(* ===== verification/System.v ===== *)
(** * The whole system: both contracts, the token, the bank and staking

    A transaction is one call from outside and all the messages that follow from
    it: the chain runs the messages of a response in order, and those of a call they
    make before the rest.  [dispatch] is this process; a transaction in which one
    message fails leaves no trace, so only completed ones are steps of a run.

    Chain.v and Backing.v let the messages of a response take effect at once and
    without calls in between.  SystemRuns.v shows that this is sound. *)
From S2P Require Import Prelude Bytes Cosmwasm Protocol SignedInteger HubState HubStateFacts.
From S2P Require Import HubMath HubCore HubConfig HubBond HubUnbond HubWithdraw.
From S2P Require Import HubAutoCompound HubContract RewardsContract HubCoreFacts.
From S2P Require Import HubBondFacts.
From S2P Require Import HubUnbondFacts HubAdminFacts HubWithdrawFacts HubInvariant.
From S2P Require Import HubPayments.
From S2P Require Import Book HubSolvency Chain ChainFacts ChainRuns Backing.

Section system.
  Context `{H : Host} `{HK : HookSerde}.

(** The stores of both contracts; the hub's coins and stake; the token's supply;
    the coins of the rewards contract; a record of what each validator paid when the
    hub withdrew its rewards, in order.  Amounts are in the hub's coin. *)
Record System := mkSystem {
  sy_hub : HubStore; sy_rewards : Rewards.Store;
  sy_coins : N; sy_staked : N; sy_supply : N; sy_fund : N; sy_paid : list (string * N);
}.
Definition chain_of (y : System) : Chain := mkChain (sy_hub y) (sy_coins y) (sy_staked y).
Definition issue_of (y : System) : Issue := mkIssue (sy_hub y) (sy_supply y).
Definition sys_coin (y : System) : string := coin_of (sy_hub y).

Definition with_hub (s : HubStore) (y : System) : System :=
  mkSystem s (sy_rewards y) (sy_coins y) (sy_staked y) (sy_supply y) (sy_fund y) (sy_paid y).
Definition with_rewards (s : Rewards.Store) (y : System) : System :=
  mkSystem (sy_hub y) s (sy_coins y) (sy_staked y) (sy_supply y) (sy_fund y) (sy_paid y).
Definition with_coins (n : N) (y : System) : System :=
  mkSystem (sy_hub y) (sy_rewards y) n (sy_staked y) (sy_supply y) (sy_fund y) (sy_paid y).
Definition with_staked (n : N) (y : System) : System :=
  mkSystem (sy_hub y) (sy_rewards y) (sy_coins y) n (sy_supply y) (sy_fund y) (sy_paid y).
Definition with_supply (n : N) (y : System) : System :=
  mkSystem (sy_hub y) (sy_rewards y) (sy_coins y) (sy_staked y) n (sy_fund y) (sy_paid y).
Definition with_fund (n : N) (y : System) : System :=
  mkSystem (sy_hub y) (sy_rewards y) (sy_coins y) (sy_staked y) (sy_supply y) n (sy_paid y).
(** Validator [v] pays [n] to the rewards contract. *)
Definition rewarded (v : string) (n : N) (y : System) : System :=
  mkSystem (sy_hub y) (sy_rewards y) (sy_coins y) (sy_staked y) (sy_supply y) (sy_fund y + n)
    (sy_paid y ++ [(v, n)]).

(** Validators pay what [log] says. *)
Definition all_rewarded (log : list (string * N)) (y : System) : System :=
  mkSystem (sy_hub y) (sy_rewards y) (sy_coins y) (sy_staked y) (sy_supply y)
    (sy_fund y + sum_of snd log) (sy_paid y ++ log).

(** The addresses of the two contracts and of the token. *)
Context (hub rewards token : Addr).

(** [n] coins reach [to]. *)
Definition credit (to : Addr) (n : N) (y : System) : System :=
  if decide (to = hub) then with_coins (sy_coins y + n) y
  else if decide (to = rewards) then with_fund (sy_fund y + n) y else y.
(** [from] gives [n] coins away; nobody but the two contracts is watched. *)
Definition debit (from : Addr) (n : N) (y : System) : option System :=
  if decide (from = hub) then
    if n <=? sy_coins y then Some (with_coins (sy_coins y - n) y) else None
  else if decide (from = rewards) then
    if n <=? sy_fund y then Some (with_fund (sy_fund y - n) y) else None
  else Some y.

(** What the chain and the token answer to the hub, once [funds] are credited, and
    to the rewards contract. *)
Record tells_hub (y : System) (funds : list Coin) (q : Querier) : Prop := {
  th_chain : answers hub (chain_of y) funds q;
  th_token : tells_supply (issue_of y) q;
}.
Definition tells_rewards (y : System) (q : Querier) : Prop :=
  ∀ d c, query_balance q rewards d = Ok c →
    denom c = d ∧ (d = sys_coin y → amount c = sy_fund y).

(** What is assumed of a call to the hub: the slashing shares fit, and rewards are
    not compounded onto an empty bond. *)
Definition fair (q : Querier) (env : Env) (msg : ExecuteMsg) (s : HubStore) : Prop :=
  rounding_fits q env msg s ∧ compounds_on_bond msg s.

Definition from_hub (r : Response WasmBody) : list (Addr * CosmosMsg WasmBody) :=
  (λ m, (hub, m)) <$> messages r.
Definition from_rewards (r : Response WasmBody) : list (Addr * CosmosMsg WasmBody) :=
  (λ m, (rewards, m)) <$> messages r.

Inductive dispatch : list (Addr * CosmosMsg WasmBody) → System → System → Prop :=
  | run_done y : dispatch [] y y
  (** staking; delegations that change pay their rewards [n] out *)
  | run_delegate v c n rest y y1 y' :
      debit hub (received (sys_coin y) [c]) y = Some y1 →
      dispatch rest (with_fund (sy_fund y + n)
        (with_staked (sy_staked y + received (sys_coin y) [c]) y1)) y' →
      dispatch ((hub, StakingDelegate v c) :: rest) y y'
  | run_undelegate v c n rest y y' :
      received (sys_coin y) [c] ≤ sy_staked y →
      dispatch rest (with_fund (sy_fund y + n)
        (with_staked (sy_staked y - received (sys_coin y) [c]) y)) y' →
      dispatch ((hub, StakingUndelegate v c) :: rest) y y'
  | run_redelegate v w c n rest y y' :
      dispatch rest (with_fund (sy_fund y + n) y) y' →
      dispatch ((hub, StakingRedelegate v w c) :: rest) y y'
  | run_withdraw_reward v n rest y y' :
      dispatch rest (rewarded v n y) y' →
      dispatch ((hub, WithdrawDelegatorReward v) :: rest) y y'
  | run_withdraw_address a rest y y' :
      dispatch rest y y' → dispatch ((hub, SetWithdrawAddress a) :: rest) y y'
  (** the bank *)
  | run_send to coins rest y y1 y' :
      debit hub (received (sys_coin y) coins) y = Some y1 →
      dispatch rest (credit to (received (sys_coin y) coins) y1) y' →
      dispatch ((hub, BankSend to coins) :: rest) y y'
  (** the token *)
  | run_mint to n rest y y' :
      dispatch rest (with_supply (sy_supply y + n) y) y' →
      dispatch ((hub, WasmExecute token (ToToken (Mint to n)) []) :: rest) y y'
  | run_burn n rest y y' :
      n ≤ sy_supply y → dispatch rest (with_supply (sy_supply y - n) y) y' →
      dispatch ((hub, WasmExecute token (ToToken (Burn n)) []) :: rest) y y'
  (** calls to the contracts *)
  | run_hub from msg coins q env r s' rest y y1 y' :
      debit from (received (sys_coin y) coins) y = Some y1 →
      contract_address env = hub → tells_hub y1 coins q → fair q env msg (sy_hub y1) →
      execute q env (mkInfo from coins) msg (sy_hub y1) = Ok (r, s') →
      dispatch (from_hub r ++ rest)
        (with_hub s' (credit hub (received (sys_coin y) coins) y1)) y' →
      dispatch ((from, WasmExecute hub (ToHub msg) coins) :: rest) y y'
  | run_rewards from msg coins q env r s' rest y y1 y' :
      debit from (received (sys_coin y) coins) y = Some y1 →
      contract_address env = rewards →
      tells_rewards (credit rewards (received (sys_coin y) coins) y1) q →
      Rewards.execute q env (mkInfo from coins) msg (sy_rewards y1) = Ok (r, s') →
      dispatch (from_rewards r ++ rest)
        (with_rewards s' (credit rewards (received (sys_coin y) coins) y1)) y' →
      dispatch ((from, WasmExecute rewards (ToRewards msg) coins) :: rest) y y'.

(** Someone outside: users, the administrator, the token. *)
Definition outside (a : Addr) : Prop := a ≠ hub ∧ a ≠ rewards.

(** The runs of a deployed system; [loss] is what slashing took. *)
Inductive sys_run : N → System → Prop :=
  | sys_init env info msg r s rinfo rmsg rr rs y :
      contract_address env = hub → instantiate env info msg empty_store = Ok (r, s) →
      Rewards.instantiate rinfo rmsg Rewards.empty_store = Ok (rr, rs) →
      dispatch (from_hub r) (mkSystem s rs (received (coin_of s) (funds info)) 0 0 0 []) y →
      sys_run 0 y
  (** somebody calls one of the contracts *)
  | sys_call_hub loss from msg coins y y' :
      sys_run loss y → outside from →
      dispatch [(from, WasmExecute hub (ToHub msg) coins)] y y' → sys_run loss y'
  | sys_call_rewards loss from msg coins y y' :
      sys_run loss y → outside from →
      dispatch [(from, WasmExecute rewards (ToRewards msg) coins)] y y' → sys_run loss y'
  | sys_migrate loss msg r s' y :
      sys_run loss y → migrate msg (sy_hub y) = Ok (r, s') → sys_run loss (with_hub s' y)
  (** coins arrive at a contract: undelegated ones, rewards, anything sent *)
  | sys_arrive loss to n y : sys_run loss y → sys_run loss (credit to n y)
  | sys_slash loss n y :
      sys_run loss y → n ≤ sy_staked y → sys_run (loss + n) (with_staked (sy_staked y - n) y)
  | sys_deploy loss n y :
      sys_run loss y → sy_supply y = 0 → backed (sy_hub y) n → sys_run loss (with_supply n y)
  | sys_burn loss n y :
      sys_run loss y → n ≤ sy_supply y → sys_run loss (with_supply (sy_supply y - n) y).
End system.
************
Activity: How many lines of the material contain the string "instantiate"? Answer with that number alone.

Solution to the problem: 2